> _TASK TO CARRY OUT_
Write out the material below exactly, with no line missing.

------ DATASET EXCERPTS ------

(* ===== verification/PivError.v ===== *)
(** * PivError: the error type of [piggy-piv]

    An error message that interpolates values is modelled by a constructor
    that carries the same values; the English text around them is not. *)

From Stdlib Require Import ZArith String.
From stdpp Require Import base.
From S2P Require Import Prelude.

Local Open Scope Z_scope.

(** The [message] of [PivError::Tlv]. *)
Inductive TlvMsg : Type :=
| TagPastEnd
| TagContinuedPastEnd
| ValueExceeds (length remaining : Z)
| LengthPastEnd
| BadLengthIndicator (octets : Z)
| LengthBytesExceed (octets remaining : Z)
| UnexpectedTag (what : string) (expected got : Z)
| TagNotFound (what : string) (tag : Z)
| NotADataObject
| NoExtensions
| NoPolicyExtension
| PolicyExtensionLength (length : Z).

(** The text of [PivError::Other] and [PivError::Crypto]; [Library] stands for a
    text that goes on with the error of another crate. *)
Inductive PivMsg : Type :=
| PinTooLong (length : Z)
| ReferenceTooLong (length : Z)
| ReferenceEmpty
| MgmtAlgUnsupported (key_alg : Z)
| MgmtKeyLength (length : Z)
| DesBlockLength (length : Z)
| NoCertTag (slot : Z)
| ResponseTooShort
| ChainedResponseTooShort
| PeerNotUncompressed
| PeerPointLength (length expected : Z)
| EcdhNeedsEcKey
| EcdhResponseShort
| NotAPoint (what : string)
| UnknownPinPolicy (byte : Z)
| UnknownTouchPolicy (byte : Z)
| Library (what : string)
| UnusedBits
| RsaKeySize (bits : Z)
| Ed25519Length (length : Z)
| EcCurve (oid : string)
| UnnamedEcCurve
| NotAnEcKey
| UnknownKeyType
| CakNotEc
| CakCurve
| Text (message : string).

Inductive PivError : Type :=
| PivTransport (message : string)
| PivTlv (message : TlvMsg)
| InvalidGuid (expected got : Z)
| PivApdu (sw : Z)
| CardNotFound
| NoPin
| PinIncorrect (retries : Z)
| PinRequired
| PinBlocked
| ManagementAuthFailed
| SlotEmpty (slot : Z)
| UnsupportedAlgorithm (message : PivMsg)
| PivCrypto (message : PivMsg)
| PivOther (message : PivMsg).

------

> _SOLVED EXERCISE_
(* ===== verification/PivError.v ===== *)
(** * PivError: the error type of [piggy-piv]

    An error message that interpolates values is modelled by a constructor
    that carries the same values; the English text around them is not. *)

From Stdlib Require Import ZArith String.
From stdpp Require Import base.
From S2P Require Import Prelude.

Local Open Scope Z_scope.

(** The [message] of [PivError::Tlv]. *)
Inductive TlvMsg : Type :=
| TagPastEnd
| TagContinuedPastEnd
| ValueExceeds (length remaining : Z)
| LengthPastEnd
| BadLengthIndicator (octets : Z)
| LengthBytesExceed (octets remaining : Z)
| UnexpectedTag (what : string) (expected got : Z)
| TagNotFound (what : string) (tag : Z)
| NotADataObject
| NoExtensions
| NoPolicyExtension
| PolicyExtensionLength (length : Z).

(** The text of [PivError::Other] and [PivError::Crypto]; [Library] stands for a
    text that goes on with the error of another crate. *)
Inductive PivMsg : Type :=
| PinTooLong (length : Z)
| ReferenceTooLong (length : Z)
| ReferenceEmpty
| MgmtAlgUnsupported (key_alg : Z)
| MgmtKeyLength (length : Z)
| DesBlockLength (length : Z)
| NoCertTag (slot : Z)
| ResponseTooShort
| ChainedResponseTooShort
| PeerNotUncompressed
| PeerPointLength (length expected : Z)
| EcdhNeedsEcKey
| EcdhResponseShort
| NotAPoint (what : string)
| UnknownPinPolicy (byte : Z)
| UnknownTouchPolicy (byte : Z)
| Library (what : string)
| UnusedBits
| RsaKeySize (bits : Z)
| Ed25519Length (length : Z)
| EcCurve (oid : string)
| UnnamedEcCurve
| NotAnEcKey
| UnknownKeyType
| CakNotEc
| CakCurve
| Text (message : string).

Inductive PivError : Type :=
| PivTransport (message : string)
| PivTlv (message : TlvMsg)
| InvalidGuid (expected got : Z)
| PivApdu (sw : Z)
| CardNotFound
| NoPin
| PinIncorrect (retries : Z)
| PinRequired
| PinBlocked
| ManagementAuthFailed
| SlotEmpty (slot : Z)
| UnsupportedAlgorithm (message : PivMsg)
| PivCrypto (message : PivMsg)
| PivOther (message : PivMsg).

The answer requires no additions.